• YOUR OBJECTIVE: Among the entries that follow, how many lines contain the string "keeps"? Write the number alone.
┏━━
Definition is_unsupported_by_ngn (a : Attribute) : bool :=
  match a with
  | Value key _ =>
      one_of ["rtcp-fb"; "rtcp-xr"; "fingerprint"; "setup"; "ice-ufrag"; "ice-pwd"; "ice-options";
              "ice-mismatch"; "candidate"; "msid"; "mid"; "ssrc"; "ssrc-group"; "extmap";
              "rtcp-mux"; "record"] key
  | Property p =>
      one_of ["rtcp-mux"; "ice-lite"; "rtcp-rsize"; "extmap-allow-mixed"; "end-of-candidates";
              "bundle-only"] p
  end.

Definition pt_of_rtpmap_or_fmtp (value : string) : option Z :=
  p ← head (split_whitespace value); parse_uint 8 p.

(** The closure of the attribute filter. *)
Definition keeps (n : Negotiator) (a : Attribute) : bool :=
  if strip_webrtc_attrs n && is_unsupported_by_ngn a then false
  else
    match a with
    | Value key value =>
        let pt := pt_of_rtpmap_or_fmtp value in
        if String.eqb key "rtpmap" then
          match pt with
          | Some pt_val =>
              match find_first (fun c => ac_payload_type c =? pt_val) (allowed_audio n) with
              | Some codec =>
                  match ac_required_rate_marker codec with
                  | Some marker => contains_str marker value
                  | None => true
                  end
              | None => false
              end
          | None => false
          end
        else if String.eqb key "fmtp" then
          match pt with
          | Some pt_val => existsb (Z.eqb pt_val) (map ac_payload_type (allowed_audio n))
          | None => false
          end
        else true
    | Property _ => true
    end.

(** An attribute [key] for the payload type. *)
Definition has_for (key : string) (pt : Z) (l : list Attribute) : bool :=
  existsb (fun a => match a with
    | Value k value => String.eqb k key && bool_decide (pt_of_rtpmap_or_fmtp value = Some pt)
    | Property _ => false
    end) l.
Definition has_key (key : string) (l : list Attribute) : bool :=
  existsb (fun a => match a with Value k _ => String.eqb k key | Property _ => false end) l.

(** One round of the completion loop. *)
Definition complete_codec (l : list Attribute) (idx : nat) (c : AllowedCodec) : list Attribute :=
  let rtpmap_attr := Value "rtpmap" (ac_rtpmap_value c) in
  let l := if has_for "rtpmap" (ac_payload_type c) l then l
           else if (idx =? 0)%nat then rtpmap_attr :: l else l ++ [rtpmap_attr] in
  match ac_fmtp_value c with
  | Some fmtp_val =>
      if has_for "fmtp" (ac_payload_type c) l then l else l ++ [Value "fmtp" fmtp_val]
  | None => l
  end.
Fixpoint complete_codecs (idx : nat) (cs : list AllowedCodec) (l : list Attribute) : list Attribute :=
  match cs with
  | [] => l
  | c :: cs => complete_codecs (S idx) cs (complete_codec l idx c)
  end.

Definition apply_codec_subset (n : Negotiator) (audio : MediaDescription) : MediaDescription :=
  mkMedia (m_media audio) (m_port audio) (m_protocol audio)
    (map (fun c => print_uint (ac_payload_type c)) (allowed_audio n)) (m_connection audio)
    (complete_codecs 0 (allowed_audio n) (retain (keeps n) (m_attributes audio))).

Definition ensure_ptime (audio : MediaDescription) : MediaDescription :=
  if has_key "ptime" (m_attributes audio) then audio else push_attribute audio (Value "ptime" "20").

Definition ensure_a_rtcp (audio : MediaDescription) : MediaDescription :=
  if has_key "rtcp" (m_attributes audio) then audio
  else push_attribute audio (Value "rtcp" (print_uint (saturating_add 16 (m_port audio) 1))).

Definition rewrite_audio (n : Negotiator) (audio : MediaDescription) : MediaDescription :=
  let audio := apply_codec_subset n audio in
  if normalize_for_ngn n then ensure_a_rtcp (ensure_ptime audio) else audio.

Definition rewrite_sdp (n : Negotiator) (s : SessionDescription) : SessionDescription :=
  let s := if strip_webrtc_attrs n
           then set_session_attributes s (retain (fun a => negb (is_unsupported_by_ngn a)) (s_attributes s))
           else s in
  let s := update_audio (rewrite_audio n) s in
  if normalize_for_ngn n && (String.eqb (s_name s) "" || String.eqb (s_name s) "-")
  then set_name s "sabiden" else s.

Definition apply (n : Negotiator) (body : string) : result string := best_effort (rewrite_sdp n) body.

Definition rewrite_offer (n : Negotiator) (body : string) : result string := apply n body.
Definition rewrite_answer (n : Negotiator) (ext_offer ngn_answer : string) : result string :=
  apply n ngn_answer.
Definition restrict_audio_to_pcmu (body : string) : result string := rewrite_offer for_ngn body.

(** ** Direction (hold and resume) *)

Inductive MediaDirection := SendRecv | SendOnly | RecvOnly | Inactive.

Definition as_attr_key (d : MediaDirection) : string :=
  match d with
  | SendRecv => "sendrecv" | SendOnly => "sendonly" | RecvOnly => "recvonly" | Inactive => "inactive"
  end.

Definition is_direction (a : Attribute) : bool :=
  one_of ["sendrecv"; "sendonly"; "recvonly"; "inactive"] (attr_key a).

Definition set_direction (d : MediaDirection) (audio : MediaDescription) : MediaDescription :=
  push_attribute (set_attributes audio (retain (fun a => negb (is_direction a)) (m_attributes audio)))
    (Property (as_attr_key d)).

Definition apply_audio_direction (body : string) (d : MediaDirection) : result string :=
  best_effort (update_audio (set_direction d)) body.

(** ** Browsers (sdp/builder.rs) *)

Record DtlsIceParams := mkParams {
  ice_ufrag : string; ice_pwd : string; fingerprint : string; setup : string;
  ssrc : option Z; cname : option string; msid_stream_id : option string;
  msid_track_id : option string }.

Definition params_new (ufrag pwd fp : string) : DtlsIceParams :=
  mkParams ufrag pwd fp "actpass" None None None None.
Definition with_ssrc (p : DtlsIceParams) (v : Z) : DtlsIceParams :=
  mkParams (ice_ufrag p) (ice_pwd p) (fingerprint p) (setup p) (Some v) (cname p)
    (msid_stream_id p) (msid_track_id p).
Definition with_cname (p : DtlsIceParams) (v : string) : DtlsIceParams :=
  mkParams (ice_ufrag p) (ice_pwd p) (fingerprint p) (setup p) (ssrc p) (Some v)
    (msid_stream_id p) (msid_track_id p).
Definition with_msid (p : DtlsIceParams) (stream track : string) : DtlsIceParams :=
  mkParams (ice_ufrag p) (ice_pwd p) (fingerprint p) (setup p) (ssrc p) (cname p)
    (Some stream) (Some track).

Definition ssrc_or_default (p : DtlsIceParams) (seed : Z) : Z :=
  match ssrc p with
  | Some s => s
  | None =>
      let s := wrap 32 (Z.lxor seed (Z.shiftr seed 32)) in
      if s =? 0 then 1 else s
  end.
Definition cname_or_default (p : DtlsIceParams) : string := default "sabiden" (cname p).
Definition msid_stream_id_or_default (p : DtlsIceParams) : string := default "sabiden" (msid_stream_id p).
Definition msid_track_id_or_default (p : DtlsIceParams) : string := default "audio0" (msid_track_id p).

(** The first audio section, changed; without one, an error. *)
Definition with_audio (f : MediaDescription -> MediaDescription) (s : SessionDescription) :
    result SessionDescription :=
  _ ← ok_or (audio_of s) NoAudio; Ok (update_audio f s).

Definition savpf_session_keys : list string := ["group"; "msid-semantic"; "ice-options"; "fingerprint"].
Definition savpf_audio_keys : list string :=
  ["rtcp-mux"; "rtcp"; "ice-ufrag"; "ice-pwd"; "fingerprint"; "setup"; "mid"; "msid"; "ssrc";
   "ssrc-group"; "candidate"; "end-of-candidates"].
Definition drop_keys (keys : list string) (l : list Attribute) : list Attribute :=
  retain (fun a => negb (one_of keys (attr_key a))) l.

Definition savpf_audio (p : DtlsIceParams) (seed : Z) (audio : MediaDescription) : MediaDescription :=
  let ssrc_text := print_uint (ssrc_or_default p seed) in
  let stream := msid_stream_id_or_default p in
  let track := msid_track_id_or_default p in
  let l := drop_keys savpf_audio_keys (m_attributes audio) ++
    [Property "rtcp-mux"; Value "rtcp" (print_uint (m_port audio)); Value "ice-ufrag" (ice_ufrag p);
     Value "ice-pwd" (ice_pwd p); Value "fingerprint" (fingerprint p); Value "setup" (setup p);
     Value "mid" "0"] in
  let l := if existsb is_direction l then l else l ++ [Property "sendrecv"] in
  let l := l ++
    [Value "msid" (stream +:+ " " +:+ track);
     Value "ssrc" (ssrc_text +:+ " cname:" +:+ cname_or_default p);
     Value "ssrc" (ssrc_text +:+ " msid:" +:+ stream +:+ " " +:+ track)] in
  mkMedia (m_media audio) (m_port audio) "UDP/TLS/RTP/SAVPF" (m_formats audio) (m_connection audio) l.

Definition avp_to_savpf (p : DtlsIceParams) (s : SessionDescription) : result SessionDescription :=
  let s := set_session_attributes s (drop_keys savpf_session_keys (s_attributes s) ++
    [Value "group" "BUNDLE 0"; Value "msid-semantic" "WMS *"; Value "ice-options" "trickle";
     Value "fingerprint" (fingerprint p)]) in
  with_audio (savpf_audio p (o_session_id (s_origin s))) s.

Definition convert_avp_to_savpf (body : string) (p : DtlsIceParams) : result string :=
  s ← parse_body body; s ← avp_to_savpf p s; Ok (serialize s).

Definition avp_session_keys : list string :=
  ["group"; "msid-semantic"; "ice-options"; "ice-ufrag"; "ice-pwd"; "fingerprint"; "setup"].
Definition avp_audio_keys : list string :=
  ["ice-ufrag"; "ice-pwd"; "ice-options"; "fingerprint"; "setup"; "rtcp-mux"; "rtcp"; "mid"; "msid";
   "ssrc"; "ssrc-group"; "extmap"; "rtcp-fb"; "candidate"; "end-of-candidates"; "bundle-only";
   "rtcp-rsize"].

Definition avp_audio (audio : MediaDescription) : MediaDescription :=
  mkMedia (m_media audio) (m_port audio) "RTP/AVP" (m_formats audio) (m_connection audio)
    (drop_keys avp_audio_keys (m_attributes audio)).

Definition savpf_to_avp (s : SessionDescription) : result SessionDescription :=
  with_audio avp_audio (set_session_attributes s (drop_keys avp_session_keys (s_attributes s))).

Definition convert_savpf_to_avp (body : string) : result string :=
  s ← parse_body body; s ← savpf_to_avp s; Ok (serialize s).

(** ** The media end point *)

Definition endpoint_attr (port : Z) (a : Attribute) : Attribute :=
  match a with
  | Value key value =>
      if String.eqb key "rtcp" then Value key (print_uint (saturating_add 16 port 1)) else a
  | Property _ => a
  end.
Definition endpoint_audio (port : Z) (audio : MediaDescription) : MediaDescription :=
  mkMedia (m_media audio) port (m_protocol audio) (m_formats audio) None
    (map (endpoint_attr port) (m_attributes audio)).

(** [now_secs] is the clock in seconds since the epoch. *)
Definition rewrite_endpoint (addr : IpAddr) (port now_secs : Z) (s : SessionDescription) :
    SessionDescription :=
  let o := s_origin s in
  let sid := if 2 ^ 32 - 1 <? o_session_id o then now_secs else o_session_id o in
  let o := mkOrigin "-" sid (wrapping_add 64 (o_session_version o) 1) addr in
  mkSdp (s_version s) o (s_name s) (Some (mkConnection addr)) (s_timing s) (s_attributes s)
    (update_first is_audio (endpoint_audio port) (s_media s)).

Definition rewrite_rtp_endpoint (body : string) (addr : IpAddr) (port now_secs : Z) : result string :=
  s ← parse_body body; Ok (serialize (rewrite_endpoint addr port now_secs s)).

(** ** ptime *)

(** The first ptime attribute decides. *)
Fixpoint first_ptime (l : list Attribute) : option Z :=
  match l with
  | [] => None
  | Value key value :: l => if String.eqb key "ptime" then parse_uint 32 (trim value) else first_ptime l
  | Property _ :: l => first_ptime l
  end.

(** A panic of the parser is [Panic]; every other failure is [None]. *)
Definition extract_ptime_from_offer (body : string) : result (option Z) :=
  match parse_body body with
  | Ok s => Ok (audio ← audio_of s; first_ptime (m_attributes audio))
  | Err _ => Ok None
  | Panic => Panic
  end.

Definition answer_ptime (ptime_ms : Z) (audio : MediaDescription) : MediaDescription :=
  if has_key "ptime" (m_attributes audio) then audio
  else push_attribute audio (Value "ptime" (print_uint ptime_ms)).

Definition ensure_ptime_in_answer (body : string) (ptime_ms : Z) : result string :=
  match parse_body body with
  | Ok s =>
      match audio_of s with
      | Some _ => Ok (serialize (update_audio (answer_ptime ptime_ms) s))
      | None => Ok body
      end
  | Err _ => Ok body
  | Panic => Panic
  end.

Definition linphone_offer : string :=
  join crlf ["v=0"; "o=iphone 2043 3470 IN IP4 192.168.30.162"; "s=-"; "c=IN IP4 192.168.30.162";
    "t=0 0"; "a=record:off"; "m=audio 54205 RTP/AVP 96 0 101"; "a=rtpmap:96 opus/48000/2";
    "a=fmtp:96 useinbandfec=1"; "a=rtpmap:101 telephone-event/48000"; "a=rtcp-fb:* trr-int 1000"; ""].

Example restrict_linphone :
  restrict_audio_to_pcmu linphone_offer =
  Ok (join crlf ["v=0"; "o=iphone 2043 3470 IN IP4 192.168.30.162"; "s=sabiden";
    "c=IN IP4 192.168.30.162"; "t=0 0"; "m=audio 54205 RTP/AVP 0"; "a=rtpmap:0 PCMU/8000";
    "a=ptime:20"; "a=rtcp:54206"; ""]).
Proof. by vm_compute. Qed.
┗━━
• ANSWER TO THIS PROBLEM: 2